To diagnose a failed ancestor instance, click Instance Diagnose in the Operation column of that instance.
Tip: If the upstream dependency chain is complex and multiple ancestor instances are incomplete, use the upstream analysis feature on the Upstream Analysis tab of the DAG page to identify the specific ancestor instances blocking execution. Then use intelligent diagnosis on those instances.
Timing check
Checks whether the scheduled time for the instance has arrived. This check runs only after the Upstream Nodes check passes.
When you configure scheduling properties for a task on the DataStudio page, you must specify the time at which the task is scheduled to run in the scheduling system. However, the actual time at which the task starts to be run may be later than the scheduling time due to issues such as the failure of an ancestor task.
Resources
Shows resource usage for the scheduling resource group assigned to this instance. If the check fails, the scheduling resources are fully occupied and the instance waits until resources are released.
| Section | Description |
|---|---|
| Scheduling resource information | Resource group name, number of running instances, and number of waiting instances on that resource group |
| Diagnosis Results | Execution status of the current instance |
| Resource Usage Trends | Resource usage per time period for the resource group; for shared resource groups, also shows how long the instance has been waiting |
To reduce resource contention, use serverless resource groups.
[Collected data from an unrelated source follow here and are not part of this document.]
(* ===== verification/Acceptor.v ===== *)
(** * The acceptor (master/net/Acceptor.h, Acceptor.cc)

    An acceptor listens on a socket of its own and hands every connection it
    accepts to its callback, in the loop's thread.  It keeps a spare
    descriptor: when the process has none left, it gives the spare one up to
    accept the connection and close it.  The program of each member is over
    the calls of the file Sockets; the callback is [Cdeliver], after which the
    descriptor belongs to whoever took it. *)
From stdpp Require Import gmap relations.
From S2P Require Import Prelude CxxString InetAddress Sockets.
Local Open Scope Z_scope.

Record Acceptor := MkAcceptor {
  acceptSocket_ : Z;
  newConnectionCallback_ : bool;
  listenning_ : bool;
  idleFd_ : Z;
}.

Definition setNewConnectionCallback (a : Acceptor) : Acceptor :=
  MkAcceptor (acceptSocket_ a) true (listenning_ a) (idleFd_ a).
Definition set_listenning (a : Acceptor) : Acceptor :=
  MkAcceptor (acceptSocket_ a) (newConnectionCallback_ a) true (idleFd_ a).
Definition set_idleFd (fd : Z) (a : Acceptor) : Acceptor :=
  MkAcceptor (acceptSocket_ a) (newConnectionCallback_ a) (listenning_ a) fd.

Definition Acceptor_ctor (listenAddr : InetAddress) (reuseport : bool) : prog Acceptor :=
  acceptSocket ← createNonblockingOrDie (family listenAddr);
  idleFd ← sys Copen_null;
  _ ← assert_prog (0 <=? idleFd);
  _ ← setReuseAddr acceptSocket true;
  _ ← setReusePort acceptSocket reuseport;
  _ ← bindAddress acceptSocket listenAddr;
  mret (MkAcceptor acceptSocket false false idleFd).

(** The channel's [disableAll] updates the poller, [remove] ends its watch;
    the socket is destroyed last. *)
Definition Acceptor_dtor (a : Acceptor) : prog unit :=
  _ ← sys (Cwatch (acceptSocket_ a));
  _ ← sys (Cunwatch (acceptSocket_ a));
  _ ← sys (Cclose (idleFd_ a));
  Socket_dtor (acceptSocket_ a).

Definition listen (a : Acceptor) : prog Acceptor :=
  let a := set_listenning a in
  _ ← Socket_listen (acceptSocket_ a);
  _ ← sys (Cwatch (acceptSocket_ a));
  mret a.

(** [InetAddress peerAddr], on a little- or big-endian machine alike. *)
Definition any_addr : InetAddress := MkInet AF_INET 0 (zero_bytes 4).

Definition handleRead (a : Acceptor) : prog Acceptor :=
  '(connfd, peerAddr) ← Socket_accept (acceptSocket_ a) any_addr;
  if 0 <=? connfd then
    _ ← (if newConnectionCallback_ a then sys (Cdeliver connfd peerAddr) else close connfd);
    mret a
  else
    _ ← LOG_SYSERR;
    e ← sys Cerrno;
    if e =? EMFILE then
      _ ← sys (Cclose (idleFd_ a));
      idle ← sys (Caccept (acceptSocket_ a));
      _ ← sys (Cclose idle);
      idle' ← sys Copen_null;
      mret (set_idleFd idle' a)
    else mret a.

(** A life of an acceptor: built, used in the loop's thread, destroyed. *)
Inductive member := MSetCallback | MListen | MHandleRead.

Definition run_member (m : member) (a : Acceptor) : prog Acceptor :=
  match m with
  | MSetCallback => mret (setNewConnectionCallback a)
  | MListen => listen a
  | MHandleRead => handleRead a
  end.

Fixpoint run_members (ms : list member) (a : Acceptor) : prog Acceptor :=
  match ms with
  | [] => mret a
  | m :: ms' => a' ← run_member m a; run_members ms' a'
  end.

Definition life (listenAddr : InetAddress) (reuseport : bool) (ms : list member) : prog unit :=
  a ← Acceptor_ctor listenAddr reuseport;
  a' ← run_members ms a;
  Acceptor_dtor a'.

(** ** The invariant between two members *)
Definition owned (a : Acceptor) : gset Z :=
  if idleFd_ a <? 0 then {[acceptSocket_ a]} else {[acceptSocket_ a; idleFd_ a]}.

Definition acceptor_ok (a : Acceptor) (w : World) : Prop :=
  ∃ Y, own (owned a) Y w ∧ Y ⊆ {[acceptSocket_ a]} ∧ 0 ≤ acceptSocket_ a ∧ idleFd_ a ≠ acceptSocket_ a ∧ -1 ≤ idleFd_ a.

Lemma triple_gains {B} X Y (f : Z → prog B) Q :
  (∀ r, 0 ≤ r → r ∉ X → triple (own ({[r]} ∪ X) Y) (f r) Q) →
  triple (own X Y) (f (-1)) Q → ∀ r, triple (gains X Y r) (f r) Q.
Proof.
  intros H0 H1 r w (Hw & Hr & Hm). destruct (r <? 0) eqn:E; bool_to_prop.
  - assert (r = -1) as -> by lia. by apply H1.
  - apply H0; [done|by apply Hr|done].
Qed.

Lemma triple_own_eq {B} X X' Y (p : prog B) Q : X = X' → triple (own X' Y) p Q → triple (own X Y) p Q.
Proof. by intros ->. Qed.

(** The spare descriptor closed, whether there is one or not. *)
Lemma close_idle_spec a Y :
  Y ⊆ {[acceptSocket_ a]} → 0 ≤ acceptSocket_ a → idleFd_ a ≠ acceptSocket_ a → -1 ≤ idleFd_ a →
  triple (own (owned a) Y) (sys (Cclose (idleFd_ a))) (λ _, own {[acceptSocket_ a]} Y).
Proof.
  intros HY H0 Hne Hm. unfold owned. destruct (idleFd_ a <? 0) eqn:E; bool_to_prop.
  - eapply triple_mono; [apply close_raw_spec; right; split; [lia|rewrite not_elem_of_singleton; lia]|].
    intros ? w. cbv beta. by rewrite difference_disjoint_L by (by rewrite disjoint_singleton_r, not_elem_of_singleton).
  - eapply triple_mono; [apply close_raw_spec; left; set_solver|].
    intros ? w. cbv beta. replace ({[acceptSocket_ a; idleFd_ a]} ∖ {[idleFd_ a]}) with ({[acceptSocket_ a]} : gset Z) by set_solver.
    done.
Qed.

(** A descriptor just obtained, or -1, closed again. *)
Lemma close_gained_spec X Y r :
  Y ⊆ X → (∀ fd, fd ∈ X → 0 ≤ fd) → triple (gains X Y r) (sys (Cclose r)) (λ _, own X Y).
Proof.
  intros HY HX. revert r. apply triple_gains.
  - intros r H0 Hr. eapply triple_mono; [apply close_raw_spec; left; set_solver|].
    intros ? w. cbv beta. by replace (({[r]} ∪ X) ∖ {[r]}) with X by set_solver.
  - eapply triple_mono; [apply close_raw_spec; right; split; [done|]|].
    + intros H%HX. lia.
    + intros ? w. cbv beta. rewrite difference_disjoint_L; [done|]. intros x Hx ->%elem_of_singleton. apply HX in Hx. lia.
Qed.

Lemma set_idle_ok a Y r :
  Y ⊆ {[acceptSocket_ a]} → 0 ≤ acceptSocket_ a →
  triple (gains {[acceptSocket_ a]} Y r) (mret (set_idleFd r a)) acceptor_ok.
Proof.
  intros HY H0. apply triple_ret. intros w (Hw & Hr & Hm). exists Y. unfold owned. cbn.
  split; [|split; [done|]; split; [done|]; split; [|done]].
  - destruct (r <? 0); [done|]. by rewrite union_comm_L.
  - intros ->. apply Hr; set_solver.
Qed.

Lemma acceptor_read_ok a : triple (acceptor_ok a) (handleRead a) acceptor_ok.
Proof.
  intros w (Y & Hw & HY & H0 & Hne & Hm). revert w Hw.
  assert (Hself : acceptSocket_ a ∈ owned a) by (unfold owned; case_if; set_solver).
  assert (Hsame : triple (own (owned a) Y) (mret a) acceptor_ok).
  { apply triple_ret. intros w Hw. by exists Y. }
  unfold handleRead. eapply triple_bind; [by apply Socket_accept_spec|].
  intros [connfd peer]. cbn [fst]. revert connfd. apply triple_gains.
  - intros c Hc Hn. rewrite (proj2 (Z.leb_le _ _)) by done.
    assert (Heq : ({[c]} ∪ owned a) ∖ {[c]} = owned a) by set_solver.
    apply (triple_bind _ _ _ (λ _, own (({[c]} ∪ owned a) ∖ {[c]}) Y)); [|by rewrite Heq].
    destruct (newConnectionCallback_ a).
    + apply deliver_spec; set_solver.
    + apply close_spec; set_solver.
  - change (0 <=? -1) with false. cbv iota.
    eapply triple_bind; [apply log_spec|]. intros ?.
    eapply triple_bind; [apply (triple_neutral Cerrno); [apply neutral_errno|done]|]. intros e.
    destruct (e =? EMFILE); [|done].
    eapply triple_bind; [by apply close_idle_spec|]. intros ?.
    eapply triple_bind; [apply accept_raw_spec; set_solver|]. intros r.
    eapply triple_bind; [apply close_gained_spec; [done|set_solver]|]. intros ?.
    eapply triple_bind; [by apply (opens_spec _ _ Copen_null)|]. intros r'. by apply set_idle_ok.
Qed.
If you use shared resource groups, note that peak demand runs from 00:00 to 09:00 every day — schedule tasks outside this window to reduce wait times.
Execution
Shows run logs, data quality (DQ) monitoring rule details, and node code for the instance. For failed instances, the Intelligent Diagnostics tab analyzes the error logs using large language models (LLMs) and provides suggested fixes.
| Tab | Description |
|---|---|
| Log | Full run log for the instance. For EMR nodes, click the EMR web UI URL to view EMR resource details. Click Intelligent Diagnostics in the lower-right corner to go directly to the AI analysis tab. |
| Intelligent Diagnostics | Analyzes error logs using Tongyi Qianwen, DeepSeek, or DW Knowledge Base. Tongyi Qianwen and DeepSeek parse error logs and generate analysis results with suggested fixes. DW Knowledge Base surfaces relevant knowledge base articles. |
| DQC | Data quality monitoring rule details. If a DQ rule is associated with the task, it is triggered after the task runs. |
| Code details | Code of the node that generated this instance. |
After reviewing the AI analysis, you can take direct action from the Intelligent Diagnostics tab: edit the instance code, rerun the instance, set the instance status to success, change the resource group for scheduling or Data Integration, submit a ticket, or apply for table permissions.
General tab
The General tab shows key timestamps and basic scheduling properties for the current instance. For details on the scheduling properties, see Configure basic properties.
Impact baseline tab
The Impact baseline tab shows which baselines include the task within their monitoring scope and the current status of each baseline. For more information about baselines, see Overview.
Historical instance tab
The Historical instance tab shows 15-day trends and a historical run list for the current node.
Trend charts
The trend charts show the following metrics for the current node within the recent 15 days:
| Chart | Description |
|---|---|
| Running time | Run duration trend for the current node |
| Start run time | Start time trend for the current node |
| Time consumption of waiting for scheduling resources | Resource wait time trend for the current node |
| Completed At | Completion time trend for the current node |
Historical instance list
The list shows each instance's start time, completion time, run duration, and resource wait time for the past 15 days. Click Instance Diagnose in the Operation column to open the diagnosis page for any historical instance.